The structural prediction methods are able to successfully generate open and closed forms of the loop, with and without the ligand present, with thermodynamics that are consistent with the entire range of experimental data. These calculations provide an initial atomic level picture of the loop opening with the ligand present, which has been proposed as the rate-determining step in the TIM catalytic cycle.

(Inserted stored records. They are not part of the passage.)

(* ===== verification/ShRun.v ===== *)
(** * The shell runs the command it parsed

    [runcmd] of [sh.c] follows pointers through the heap of structures and
    reads its words from the line buffer.  [run_ast] is what the abstract
    command means, as a sequence of system calls; the two have the same
    outcomes. *)

From Stdlib Require Import Ascii.
From S2P Require Import Prelude Mem KString Spinlock Machine Printf Ulib UlibSpec Sh ShGrammar ShParse ShSpec.
Import Ulib.

(** ** Printing a string *)

Section print.
Context {S : Type} {sys : Usys S}.
Implicit Types (fd : Z).

Lemma ret_bind {A B} (a : A) (f : A -> K S B) : (mret a ≫= f) = f a.
Proof. done. Qed.
(** Only the characters before the NUL matter. *)
Lemma putstr_cstr fd l w : cstr l = Some w -> putstr fd l = putstr fd (w ++ [0]).
Proof.
  revert w. induction l as [|c l IH]; intros w Hw; [done|]. simpl in Hw. cbn [putstr].
  destruct (Z.eqb_spec c 0) as [->|Hc]; [by simplify_eq|].
  assert (exists w', cstr l = Some w' /\ w = c :: w') as (w' & Hw' & ->).
  { destruct c; [done|..]; destruct (cstr l); simplify_eq/=; eauto. }
  cbn [app putstr]. by rw (proj2 (Z.eqb_neq c 0)) // (IH w').
Qed.
Lemma vprintf_cstr fd st fmt l w : cstr l = Some w ->
  vprintf fd st fmt [AStr (Some l)] = vprintf fd st fmt [AStr (Some (w ++ [0]))].
Proof.
  intros Hw. revert st. induction fmt as [|c fmt IH]; intros st; [done|]. cbn [vprintf]. rw !IH.
  cbn [va_str]. rw !ret_bind. cbn [default from_option]. by rw (putstr_cstr fd l w Hw).
Qed.
End print.

Section run.
Context {S : Type} {sys : Usys S}.
Local Abbreviation M := (K (shell S)).

(** ** What a command means *)

Definition sarg (w : list Z) : arg := AStr (Some (w ++ [0])).
Fixpoint run_ast (a : ast (list Z)) : M unit :=
  match a with
  | AExec [] => exit 1
  | AExec (w :: ws) => _ ← sys_exec w (w :: ws); fprintf 2 ("exec %s failed" ++ nl) [sarg w]
  | ARedir a op w =>
    _ ← sys_close (fd_of op);
    r ← sys_open w (mode_of op);
    when (r <? 0) (fprintf 2 ("open %s failed" ++ nl) [sarg w];; exit 1);;
    run_ast a
  | AList l r =>
    pid ← fork1;
    when (pid =? 0) (run_ast l);;
    _ ← sys_wait;
    run_ast r
  | APipe l r =>
    '(e, (p0, p1)) ← sys_pipe;
    when (e <? 0) (sh_panic "pipe");;
    pid ← fork1;
    when (pid =? 0) (_ ← sys_close 1; _ ← sys_dup p1; _ ← sys_close p0; _ ← sys_close p1; run_ast l);;
    pid ← fork1;
    when (pid =? 0) (_ ← sys_close 0; _ ← sys_dup p0; _ ← sys_close p0; _ ← sys_close p1; run_ast r);;
    _ ← sys_close p0; _ ← sys_close p1; _ ← sys_wait; _ ← sys_wait; mret tt
  | ABack a =>
    pid ← fork1;
    when (pid =? 0) (run_ast a)
  end;;
  exit 0.

(** ** Outcomes over the same memory *)

Context (buf : list Z) (h : list cmd) (room : nat).
Definition mem_is (s : shell S) : Prop := sh_buf s = buf /\ sh_cmds s = h /\ sh_room s = room.

Fixpoint keeps {A} (r : res (shell S) A) : Prop :=
  match r with
  | Ok _ s => mem_is s
  | Sched _ k => forall s, mem_is s -> keeps (k s)
  | _ => True
  end.
(** The same outcome, as long as the memory is the same whenever the process is
    resumed. *)
Fixpoint same {A} (r r' : res (shell S) A) : Prop :=
  match r, r' with
  | Sched s k, Sched s' k' => s = s' /\ forall t, mem_is t -> same (k t) (k' t)
  | _, _ => r = r'
  end.
Lemma same_refl {A} (r : res (shell S) A) : same r r.
Proof. induction r; simpl; auto. Qed.
Lemma same_bind {A B} (r r' : res (shell S) A) (f g : A -> shell S -> res (shell S) B) : same r r' -> keeps r' ->
  (forall a s, mem_is s -> same (f a s) (g a s)) -> same (bindr r f) (bindr r' g).
Proof.
  intros Hr Hk Hfg. revert r' Hr Hk. induction r as [a s|e s|s| |s k IH]; intros r' Hr Hk; destruct r' as [a' s'|e' s'|s'| |s' k'];
    simpl in *; simplify_eq; auto. destruct Hr as [-> Hr]. split; [done|]. auto.
Qed.

(** Computations that leave the memory of the shell alone. *)
Definition Keeps {A} (m : M A) : Prop := forall n s, mem_is s -> keeps (m n s).
Lemma keeps_bindr {A B} (r : res (shell S) A) (f : A -> shell S -> res (shell S) B) :
  keeps r -> (forall a s, mem_is s -> keeps (f a s)) -> keeps (bindr r f).
Proof. intros Hr Hf. induction r as [a s1|e s1|s1| |s1 k IH]; simpl in *; auto. Qed.
Lemma Keeps_bind {A B} (m : M A) (f : A -> M B) : Keeps m -> (forall a, Keeps (f a)) -> Keeps (m ≫= f).
Proof. intros Hm Hf n s Hs. apply keeps_bindr; [by apply Hm|]. intros a s'. apply Hf. Qed.
Lemma Keeps_ret {A} (a : A) : Keeps (mret a).
Proof. by intros n s Hs. Qed.
Lemma Keeps_lift {A} (m : K S A) : Keeps (lift m).
Proof.
  intros n s Hs. rw /lift. generalize (m n (sget s)) as r. intros r. revert s Hs.
  induction r as [a s1|e s1|s1| |s1 k IH]; intros s Hs; simpl; auto.
Qed.
Lemma Keeps_when c (m : M unit) : Keeps m -> Keeps (when c m).
Proof. destruct c; [done|intros _; apply Keeps_ret]. Qed.
Lemma Keeps_panic {A} msg : Keeps (panic msg : M A).
Proof. by intros n s Hs. Qed.
Lemma Keeps_undef {A} : Keeps (undef : M A).
Proof. by intros n s Hs. Qed.
Lemma Keeps_spin {A} : Keeps (spin : M A).
Proof. by intros n s Hs. Qed.
Lemma Keeps_arr_get {A} (l : list A) i : Keeps (arr_get l i : M A).
Proof. intros n s Hs. rw /arr_get. destruct (i <? 0); [done|]. by destruct (l !! _). Qed.
Lemma Keeps_loop {A B} (body : A -> M (A + B)) a : (forall a, Keeps (body a)) -> Keeps (loop body a).
Proof.
  intros Hb n s Hs. rw /loop. generalize n at 1 as j. intros j. revert a s Hs. induction j as [|j IH]; intros a s Hs; [done|].
  cbn [loop_n]. apply keeps_bindr; [by apply Hb|]. intros [a'|b] s' Hs'; [by apply IH|done].
Qed.
Lemma Keeps_putc fd c : Keeps (putc fd c).
Proof. apply Keeps_bind; [apply Keeps_lift|intros; apply Keeps_ret]. Qed.
Lemma Keeps_for_each {A} (l : list A) (f : A -> M unit) : (forall x, Keeps (f x)) -> Keeps (for_each l f).
Proof. intros Hf. induction l as [|x l IH]; cbn [for_each]; [apply Keeps_ret|]. by apply Keeps_bind. Qed.
Lemma Keeps_for_fold {A B} (l : list A) (b : B) (f : B -> A -> M B) : (forall b x, Keeps (f b x)) -> Keeps (for_fold l b f).
Proof. intros Hf. revert b. induction l as [|x l IH]; intros b; cbn [for_fold]; [apply Keeps_ret|]. by apply Keeps_bind. Qed.
Lemma Keeps_printint fd x base sgn : Keeps (printint fd x base sgn).
Proof.
  rw /printint. destruct (_ && (_ =? - 2 ^ 31)); [apply Keeps_undef|]. apply Keeps_bind.
  - generalize 33%nat as fuel. intros fuel. generalize (@nil Z) as b. generalize (if sgn && (i32 x <? 0) then u32 (- i32 x) else u32 (i32 x)) as y.
    induction fuel as [|fuel IH]; intros y b; cbn [printint_loop]; [apply Keeps_spin|]. destruct (negb _); [apply Keeps_undef|].
    apply Keeps_bind; [apply Keeps_arr_get|]. intros d. destruct (negb _); [apply IH|apply Keeps_ret].
  - intros b. destruct (_ && _); [apply Keeps_undef|]. apply Keeps_for_each. intros c. apply Keeps_putc.
Qed.
Lemma Keeps_printptr fd x : Keeps (printptr fd x).
Proof.
  rw /printptr. apply Keeps_bind; [apply Keeps_putc|intros _]. apply Keeps_bind; [apply Keeps_putc|intros _].
  apply Keeps_bind; [|intros _; apply Keeps_ret]. apply Keeps_for_fold. intros y i. apply Keeps_bind; [apply Keeps_arr_get|intros d].
  apply Keeps_bind; [apply Keeps_putc|intros _; apply Keeps_ret].
Qed.
Lemma Keeps_putstr fd l : Keeps (putstr fd l).
Proof.
  induction l as [|c l IH]; cbn [putstr]; [apply Keeps_undef|]. destruct (c =? 0); [apply Keeps_ret|].
  apply Keeps_bind; [apply Keeps_putc|done].
Qed.
Lemma Keeps_va (ap : list arg) : Keeps (va_int ap) /\ Keeps (va_ptr ap) /\ Keeps (va_str ap).
Proof. destruct ap as [|[] ap]; split_and!; apply Keeps_ret || apply Keeps_undef. Qed.
Lemma Keeps_vprintf fd st fmt ap : Keeps (vprintf fd st fmt ap).
Proof.
  revert st ap. induction fmt as [|c fmt IH]; intros st ap; cbn [vprintf]; [apply Keeps_undef|].
  repeat match goal with |- Keeps (if ?b then _ else _) => destruct b end.
  all: repeat first [apply IH | apply Keeps_ret | apply Keeps_putc | apply Keeps_printint | apply Keeps_printptr | apply Keeps_putstr
    | apply Keeps_va | apply Keeps_bind; [|intros [? ?] || intros ?]].
Qed.
Lemma Keeps_put b i c : Keeps (put b i c).
Proof. rw /put. destruct (arr_ok b i); [apply Keeps_ret|apply Keeps_undef]. Qed.
Lemma Keeps_gets b max : Keeps (Ulib.gets b max).
Proof.
  apply Keeps_bind; [|intros [b' i]; apply Keeps_put]. apply Keeps_loop. intros [b' i]. destruct (negb _); [apply Keeps_ret|].
  apply Keeps_bind; [apply Keeps_lift|intros [cc l]]. destruct (cc <? 1); [apply Keeps_ret|].
  apply Keeps_bind; [apply Keeps_arr_get|intros c]. apply Keeps_bind; [apply Keeps_put|intros b2]. destruct (_ || _); apply Keeps_ret.
Qed.
Lemma Keeps_fork1 : Keeps fork1.
Proof.
  apply Keeps_bind; [apply Keeps_lift|intros pid]. apply Keeps_bind; [|intros []; apply Keeps_ret]. apply Keeps_when.
  apply Keeps_bind; [apply Keeps_vprintf|intros; apply Keeps_panic].
Qed.
Lemma Keeps_run_ast a : Keeps (run_ast a).
Proof.
  induction a as [ws|a IH op w|l IHl r IHr|l IHl r IHr|a IH]; cbn [run_ast]; (apply Keeps_bind; [|intros; apply Keeps_panic]).
  1: destruct ws as [|w ws]; [apply Keeps_panic|].
  all: repeat first [apply Keeps_lift | apply Keeps_fork1 | apply Keeps_vprintf | apply Keeps_panic | apply Keeps_ret | done | apply Keeps_when
    | apply Keeps_bind; [|intros [? [? ?]] || intros ?]].
Qed.

(** ** The same computations *)

Definition Same {A} (m m' : M A) : Prop := forall n s, mem_is s -> same (m n s) (m' n s).
Lemma Same_refl {A} (m : M A) : Same m m.
Proof. intros n s _. apply same_refl. Qed.
Lemma Same_bind {A B} (m m' : M A) (f g : A -> M B) : Same m m' -> Keeps m' -> (forall a, Same (f a) (g a)) -> Same (m ≫= f) (m' ≫= g).
Proof. intros Hm Hk Hf n s Hs. apply same_bind; [by apply Hm|by apply Hk|]. intros a s' Hs'. by apply Hf. Qed.
Lemma Same_when c m m' : Same m m' -> Same (when c m) (when c m').
Proof. destruct c; [done|intros _; apply Same_refl]. Qed.
Lemma Same_then {A B} (m m' : M A) (f : A -> M B) : Same m m' -> Same (m ≫= f) (m' ≫= f).
Proof.
  intros Hm n s Hs. specialize (Hm n s Hs). rw /mbind /K_bind. revert Hm. generalize (m n s) (m' n s). clear s Hs.
  intros r. induction r as [a s|e s|s| |s k IH]; intros r' Hr; destruct r' as [a' s'|e' s'|s'| |s' k']; simpl in *; simplify_eq; try done.
  - apply same_refl.
  - destruct Hr as [-> Hr]. split; [done|]. auto.
Qed.
(** A step that only reads the memory. *)
Lemma Same_read {A B} (m : M A) x (f : A -> M B) m' : (forall n s, mem_is s -> m n s = Ok x s) -> Same (f x) m' -> Same (m ≫= f) m'.
Proof. intros Hm Hf n s Hs. rw (bind_Ok _ _ _ _ _ _ (Hm n s Hs)). by apply Hf. Qed.

Lemma getc_mem i c n s : h !! i = Some c -> mem_is s -> getc (Some i) n s = Ok c s.
Proof. intros Hc (_ & Hh & _). apply getc_run. by rw Hh. Qed.
Lemma ustr_mem q w n s : cstr (drop q buf) = Some w -> mem_is s -> ustr q n s = Ok w s.
Proof. intros Hw (Hb & _). by rw /ustr /mbind /K_bind /= Hb Hw. Qed.
Lemma rest_of_mem q n s : mem_is s -> rest_of q n s = Ok (AStr (Some (drop q buf))) s.
Proof. intros (Hb & _). by rw /rest_of /mbind /K_bind /= Hb. Qed.
Lemma strings_mem ws argv n s : mem_is s -> argv !! length ws = Some None ->
  (forall i w, ws !! i = Some w -> exists q, argv !! i = Some (Some q) /\ cstr (drop q buf) = Some w) -> strings argv n s = Ok ws s.
Proof.
  intros Hs. revert argv. induction ws as [|w ws IH]; intros [|p argv] Hend Hw; try done; [by injection Hend as ->|].
  destruct (Hw O w eq_refl) as (q & [= ->] & Hq). cbn [strings]. rw (bind_Ok _ _ _ _ _ _ (ustr_mem q w n s Hq Hs)).
  rw (bind_Ok _ _ _ _ _ _ (IH argv Hend (fun i w => Hw (Datatypes.S i) w))). done.
Qed.
Lemma print_mem q w fmt : cstr (drop q buf) = Some w -> Same (a ← rest_of q; fprintf 2 fmt [a]) (fprintf 2 fmt [sarg w]).
Proof.
  intros Hw. eapply Same_read; [by intros; apply rest_of_mem|]. rw /fprintf (vprintf_cstr _ _ _ _ w Hw). apply Same_refl.
Qed.

Lemma run_exec ws i j : denotes buf h i (AExec ws) -> Same (runcmd (Datatypes.S j) (Some i)) (run_ast (AExec ws)).
Proof.
  intros (argv & eargv & Hc & Hend & Hw). cbn [runcmd run_ast]. eapply Same_read; [by intros; apply getc_mem|]. cbv beta iota.
  apply Same_then. destruct ws as [|w ws]; [rw Hend; apply Same_refl|]. destruct (Hw O w eq_refl) as (q & -> & Hq).
  eapply Same_read; [by intros; apply ustr_mem|]. eapply Same_read; [by intros; eapply (strings_mem (w :: ws))|].
  apply Same_bind; [apply Same_refl|apply Keeps_lift|intros r]. by apply print_mem.
Qed.

(** [runcmd] on the structure of a command does what the command means. *)
Lemma runcmd_same a j i : denotes buf h i a -> (height a <= j)%nat -> Same (runcmd j (Some i)) (run_ast a).
Proof.
  revert j i. induction a as [ws|a IH op w|l IHl r IHr|l IHl r IHr|a IH]; intros j i Hd Hj; (destruct j as [|j]; [simpl in Hj; lia|]); cbn [height] in Hj.
  { by apply run_exec. }
  - destruct Hd as (c & q & e & Hc & Hq & Hd). cbn [runcmd run_ast]. eapply Same_read; [by intros; apply getc_mem|]. apply Same_then.
    apply Same_bind; [apply Same_refl|apply Keeps_lift|intros _]. eapply Same_read; [by intros|].
    eapply Same_read; [by intros; apply ustr_mem|]. apply Same_bind; [apply Same_refl|apply Keeps_lift|intros r].
    apply Same_bind; [|by apply Keeps_when, Keeps_bind; [apply Keeps_vprintf|intros; apply Keeps_panic]|intros []; apply IH; [done|lia]].
    apply Same_when. eapply Same_read; [by intros; apply rest_of_mem|]. rw /fprintf (vprintf_cstr _ _ _ _ w Hq). apply Same_refl.
  - destruct Hd as (x & y & Hc & Hx & Hy). cbn [runcmd run_ast]. eapply Same_read; [by intros; apply getc_mem|]. apply Same_then.
    apply Same_bind; [apply Same_refl|apply Keeps_lift|intros [e [p0 p1]]].
    apply Same_bind; [apply Same_refl|apply Keeps_when, Keeps_bind; [apply Keeps_vprintf|intros; apply Keeps_panic]|intros []].
    apply Same_bind; [apply Same_refl|apply Keeps_fork1|intros pid]. apply Same_bind.
    { apply Same_when. do 4 (apply Same_bind; [apply Same_refl|apply Keeps_lift|intros _]). apply IHl; [done|lia]. }
    { apply Keeps_when. do 4 (apply Keeps_bind; [apply Keeps_lift|intros _]). apply Keeps_run_ast. }
    intros []. apply Same_bind; [apply Same_refl|apply Keeps_fork1|intros pid']. apply Same_then, Same_when.
    do 4 (apply Same_bind; [apply Same_refl|apply Keeps_lift|intros _]). apply IHr; [done|lia].
  - destruct Hd as (x & y & Hc & Hx & Hy). cbn [runcmd run_ast]. eapply Same_read; [by intros; apply getc_mem|]. apply Same_then.
    apply Same_bind; [apply Same_refl|apply Keeps_fork1|intros pid].
    apply Same_bind; [apply Same_when, IHl; [done|lia]|apply Keeps_when, Keeps_run_ast|intros []].
    apply Same_bind; [apply Same_refl|apply Keeps_lift|intros _]. apply IHr; [done|lia].
  - destruct Hd as (c & Hc & Hd). cbn [runcmd run_ast]. eapply Same_read; [by intros; apply getc_mem|]. apply Same_then.
    apply Same_bind; [apply Same_refl|apply Keeps_fork1|intros pid]. apply Same_when, IH; [done|lia].
Qed.
End run.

The specific reaction catalyzed by TIM that we have chosen to study is given below in Equation (1):

$$\text{E}\text{+}\text{DHAP}\text{↔}\text{EDHAP}\text{↔}\text{EGAP}\text{↔}\text{E}\text{+}\text{GAP}$$

The thermodynamic stability of the product and reactant in aqueous solution has been measured experimentally, and yields a ΔG of 1.9 kcal/mol.²⁵ Thus, the products are somewhat less stable than the reactants. In vivo, the product is essential for optimal throughput in the glycolytic pathway. Depletion of product continues to drive transformation of the reactants. Without catalysis, the reaction rate in solution is ∼10⁻⁷ s⁻¹,²⁶ which would be inadequate to serve the relevant biological function. TIM accelerates the rate by about nine orders of magnitude.

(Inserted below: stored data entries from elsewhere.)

Definition render (props : Props) (state : State)
  : Outcome (option ListElement) :=
  if (Map_size (fileStatuses props) =? 0)%nat && hideEmptyFolders props
  then Returns None
  else
    let filesToShow :=
      (FILE_CHANGES_INITIAL_PAGE_SIZE * visiblePagesCount state)%nat in
    let filePaths := slice0 filesToShow (Map_keys (fileStatuses props)) in
    let displayPaths :=
      computeDisplayPaths pathSeparatorFor filePaths defaultMaxDepth in
    match
      mapWithIndex
        (fun filePath index =>
           let generatedType :=
             match generatedTypes props with
             | Some types => Map_get types filePath
             | None => None
             end in
           match nullthrows (Map_get (fileStatuses props) filePath) with
           | Throws e => Throws e
           | Returns fileStatus =>
               Returns {| filePath := filePath;
                          displayPath := displayPaths !! index;
                          fileStatus := fileStatus;
                          generatedType := generatedType |}
           end)
        0%nat filePaths
    with
    | Throws e => Throws e
    | Returns fileChanges =>
        let sizeLimitedFileChanges :=
          Array_sort FileChange
            (fun change1 change2 =>
               localeCompare (basename (filePath change1))
                             (basename (filePath change2)))
            fileChanges in
        let rootClassName :=
          if isCollapsed state then "list-nested-item collapsed"
          else "list-nested-item" in
        let showMoreFilesElement :=
          if (filesToShow <? Map_size (fileStatuses props))%nat
          then Some {| className := "icon icon-ellipsis";
                       tooltipTitle :=
                         "Show more files with uncommitted changes";
                       tooltipDelay := 300;
                       tooltipPlacement := "bottom";
                       onClick := fun current =>
                         {| isCollapsed := isCollapsed current;
                            visiblePagesCount :=
                              (visiblePagesCount current + 1)%nat |} |}
          else None in
        let isHgRoot := isHgPath (rootPath props) in
        Returns (Some
          {| rootClassName := rootClassName;
             folderName :=
               if shouldShowFolderName props
               then Some {| folderKey := rootPath props;
                            folderDataPath := rootPath props;
                            folderText := basename (rootPath props);
                            folderOnClick := fun current =>
                              {| isCollapsed := negb (isCollapsed current);
                                 visiblePagesCount :=
                                   visiblePagesCount current |} |}
               else None;
             changedFiles :=
               map (fun change =>
                      {| cfCommandPrefix := commandPrefix props;
                         cfDisplayPath := displayPath change;
                         cfEnableFileExpansion := enableFileExpansion props;
                         cfEnableInlineActions := enableInlineActions props;
                         cfFilePath := filePath change;
                         cfFileStatus := fileStatus change;
                         cfGeneratedType := generatedType change;
                         cfIsChecked :=
                           match checkedFiles props with
                           | None => None
                           | Some checked =>
                               Some (bool_decide (filePath change ∈ checked))
                           end;
                         cfIsHgPath := isHgRoot;
                         cfIsSelected :=
                           bool_decide
                             (selectedFile props = Some (filePath change));
                         cfKey := filePath change;
                         cfOpenInDiffViewOption := openInDiffViewOption props;
                         cfRootPath := rootPath props |})
                   sizeLimitedFileChanges;
             showMoreFilesElement := showMoreFilesElement |})
    end.

(** What is on the screen after [render]: the files, and the icon that
    shows more, if any. *)
Definition renderedFiles (node : option ListElement) : list ChangedFileElement :=
  match node with
  | Some element => changedFiles element
  | None => []
  end.

Definition renderedShowMore (node : option ListElement)
  : option ShowMoreFilesElement :=
  match node with
  | Some element => showMoreFilesElement element
  | None => None
  end.

End Render.

Arguments checkedFiles {_ _} _.
Arguments commandPrefix {_ _} _.
Arguments enableFileExpansion {_ _} _.
Arguments enableInlineActions {_ _} _.
Arguments fileStatuses {_ _} _.
Arguments generatedTypes {_ _} _.
Arguments hideEmptyFolders {_ _} _.
Arguments openInDiffViewOption {_ _} _.
Arguments rootPath {_ _} _.
Arguments selectedFile {_ _} _.
Arguments shouldShowFolderName {_ _} _.
Arguments filePath {_ _} _.
Arguments displayPath {_ _} _.
Arguments fileStatus {_ _} _.
Arguments generatedType {_ _} _.
Arguments cfFilePath {_ _} _.
Arguments cfDisplayPath {_ _} _.
Arguments cfFileStatus {_ _} _.
Arguments rootClassName {_ _} _.
Arguments folderName {_ _} _.
Arguments changedFiles {_ _} _.
Arguments showMoreFilesElement {_ _} _.
Arguments renderedFiles {_ _} _.
Arguments renderedShowMore {_ _} _.

End ChangedFilesList.

(** ** [RemoteProjectsService.createRemoteConnection] *)

Module RemoteProjectsService.
Import Js.

Section Service.

(** The connections, of the remote-connection package. *)
Variable RemoteConnection : Type.

(** [promptReconnectOnFailure] may be left out of a saved configuration. *)
Record SerializableRemoteConnectionConfiguration := mkConfiguration {
  host : string;
  path : string;
  displayTitle : string;
  promptReconnectOnFailure : option bool
}.

(** The two options that [createRemoteConnection] sets. *)
Record OpenConnectionDialogOptions := mkDialogOptions {
  initialServer : string;
  initialCwd : string
}.

(** The calls out of the service; both give a promise of a connection or
    [null]. *)
Inductive Call :=
| RemoteConnection_reconnect
    (host path displayTitle : string) (promptReconnectOnFailure : bool)
| openConnectionDialog (options : OpenConnectionDialogOptions).

(** An [async] function: it resolves, or awaits the promise of a call and
    goes on with what the promise resolves to. *)
Inductive Async (A : Type) :=
| Resolve (a : A)
| Await (call : Call) (next : option RemoteConnection -> Async A).
Arguments Resolve {A} a.
Arguments Await {A} call next.

Definition createRemoteConnection
    (remoteProjectConfig : SerializableRemoteConnectionConfiguration)
  : Async (option RemoteConnection) :=
  let host := host remoteProjectConfig in
  let path := path remoteProjectConfig in
  let displayTitle := displayTitle remoteProjectConfig in
  let promptReconnectOnFailure :=
    match promptReconnectOnFailure remoteProjectConfig with
    | Some prompt => prompt
    | None => true
    end in
  Await (RemoteConnection_reconnect host path displayTitle
           promptReconnectOnFailure)
    (fun connection =>
       match connection with
       | Some _ => Resolve connection
       | None =>
           if negb promptReconnectOnFailure then Resolve None
           else Await (openConnectionDialog
                         {| initialServer := host; initialCwd := path |})
                  (fun result => Resolve result)
       end).

(** Running an [async] function where [answer] tells how the promise of
    each call settles: the calls that were made, in order, and how the
    promise of the function settles. A promise that rejects makes [await]
    throw, which rejects the promise of the function. *)
Fixpoint run {A} (answer : Call -> Outcome (option RemoteConnection))
    (program : Async A) : list Call * Outcome A :=
  match program with
  | Resolve a => ([], Returns a)
  | Await call next =>
      match answer call with
      | Returns result =>
          let (calls, outcome) := run answer (next result) in
          (call :: calls, outcome)
      | Throws e => ([call], Throws e)
      end
  end.

End Service.

Arguments Resolve {_ _} a.
Arguments Await {_ _} call next.
Arguments createRemoteConnection {_} remoteProjectConfig.
Arguments run {_ _} answer program.

End RemoteProjectsService.

(** ** The Mercurial service *)

Module HgService.
Import Js.

(** One side of a conflict, as [hg resolve --tool=internal:dumpjson] prints
    it (the [mockOutput] of the test-suite). *)
Record ConflictSide := mkConflictSide {
  contents : string;
  sideExists : bool;
  isexec : bool;
  issymlink : bool
}.

Record Conflict := mkConflict {
  base : ConflictSide;
  local : ConflictSide;
  other : ConflictSide;
  output : ConflictSide;
  outputPath : string;
  conflictPath : string
}.

(** Modelled from the spec: [MergeConflictStatus] of hg-constants is not
    among the sources. The test names [BOTH_CHANGED] and [DELETED_IN_OURS];
    the spec has conflicts that are deleted on one side, which is ours or
    theirs. *)
Inductive MergeConflictStatus :=
| BOTH_CHANGED
| DELETED_IN_THEIRS
| DELETED_IN_OURS.

(** Modelled from the spec: [fetchMergeConflicts] of [HgService] is not
    among the sources, which hold its test only. The spec has it classify
    every parsed conflict record into a conflict status (both sides changed,
    deleted on one side) by comparing the existence flags: changed on both
    sides when our side ([local]) and their side ([other]) exist, deleted
    in theirs when only ours exists, deleted in ours when ours does not
    exist. *)
Definition conflictStatus (conflict : Conflict) : MergeConflictStatus :=
  if sideExists (local conflict) && sideExists (other conflict)
  then BOTH_CHANGED
  else if sideExists (local conflict) then DELETED_IN_THEIRS
  else DELETED_IN_OURS.

(** The parsed output, and the result with the statuses. *)
Record MergeConflictsOutput := mkMergeConflictsOutput {
  command : string;
  conflicts : list Conflict
}.

Record MergeConflictsEnriched := mkMergeConflictsEnriched {
  enrichedCommand : string;
  enrichedConflicts : list (Conflict * MergeConflictStatus)
}.

(** Modelled from the spec: [fetchMergeConflicts], on the parsed output of
    [hg]; every conflict record gets its status. *)
Definition fetchMergeConflicts (parsed : MergeConflictsOutput)
  : MergeConflictsEnriched :=
  {| enrichedCommand := command parsed;
     enrichedConflicts :=
       map (fun conflict => (conflict, conflictStatus conflict))
         (conflicts parsed) |}.

Definition newline : string := String "010"%char EmptyString.

Definition mockOutputContents : string :=
  "<<<<<<< dest:   aeef989d24c2 - asriram: t1" +:+ newline +:+ "t1"
  +:+ newline +:+ "=======" +:+ newline +:+ "t2" +:+ newline
  +:+ ">>>>>>> source: 64c253f3c1d7 - asriram: t2" +:+ newline.

(** The two conflicts of [mockOutput] of the test-suite, parsed. *)
Definition mockConflict1 : Conflict :=
  {| base := mkConflictSide "" true false false;
     local := mkConflictSide "t1" true false false;
     other := mkConflictSide "t2" true false false;
     output := mkConflictSide mockOutputContents true false false;
     outputPath := "temp1";
     conflictPath := "temp1" |}.

Definition mockConflict2 : Conflict :=
  {| base := mkConflictSide "" false false false;
     local := mkConflictSide "t1" false false false;
     other := mkConflictSide "t2" true false false;
     output := mkConflictSide mockOutputContents true false false;
     outputPath := "temp2";
     conflictPath := "temp2" |}.

Definition mockOutput : MergeConflictsOutput :=
  {| command := "rebase"; conflicts := [mockConflict1; mockConflict2] |}.

Section Config.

The key residues involved in the catalysis are believed to be Glu165, His95, and Lys12 (Figure 1). It is widely accepted that the first step involves the transfer of a proton from C1 of DHAP to the catalytic base, Glu165 (atom notation can be followed with Figure 1, Figure 2). From this point, three different paths have been proposed and discussed by several experimental and theoretical groups. Paths A and C involve the formation of an enediol intermediate by transfer of a proton from His95 (path A) or Glu165 (path C) to the substrate O2 atom. The enediol intermediate then forms enediolate by the transfer of a proton from O1 to His95 (path A) or Glu165 (path C). Path A, the “classical” mechanism, was proposed by Knowles et al.⁴ and has been accepted widely. Path C has been supported recently by NMR experiments,²⁷ and by ab initio active-site theoretical models.¹⁷ Path B¹³ forms an enediolate intermediate directly by internal proton transfer from O1 to O2. The final catalytic step, common to all paths, involves a proton transfer from Glu165 to C2 to form the product GAP. The proposed steps for the reaction should account for central experimental evidence: the substantial isotope washout when ²H and ³H are used as substrate.²⁸

In previous theoretical studies, the enzymatic cycle was studied using the dianionic (D state) form of the ligand phosphate group. This is the thermodynamically most stable form of the ligand in neutral solution, as the second pK_a of the phosphate group is ∼6.5. However, the free energy difference between the singly (monoanionic, M state) and doubly charged species would be less than 1 kcal/mol; furthermore, partial burial of the phosphate group in the enzyme active-site would tend to favor the protonated species, as the outer shell Born energy of the dianion (substantially larger than that of a single charged species) would be diminished. Thus, a pK_a shift from the solution value is expected. In what follows, we study the above reactions using both the singly (M) and doubly (D) charged forms of the phosphate group. We did briefly investigate the neutral species as well, which produce a substantial reduction in activation barrier; however, the pK_a of this last proton is extremely low, ∼2–3, making it highly unlikely that this species contributes substantially to the reaction mechanism. Note that even if the effect of the protein on pK_a is negligibly small and the dianion substrate is the major bound complex,²⁹ the singly charged form can still dominate the optimum reaction pathway; all that is required is that the overall activation free energy of this pathway is lower than that achieved by going through the doubly charged species exclusively. In formulating this argument, we assume that protonation is diffusion-controlled, so that the kinetic barrier to forming the monoanion from the dianion at pH 7 would be significantly lower than that observed for the overall reaction.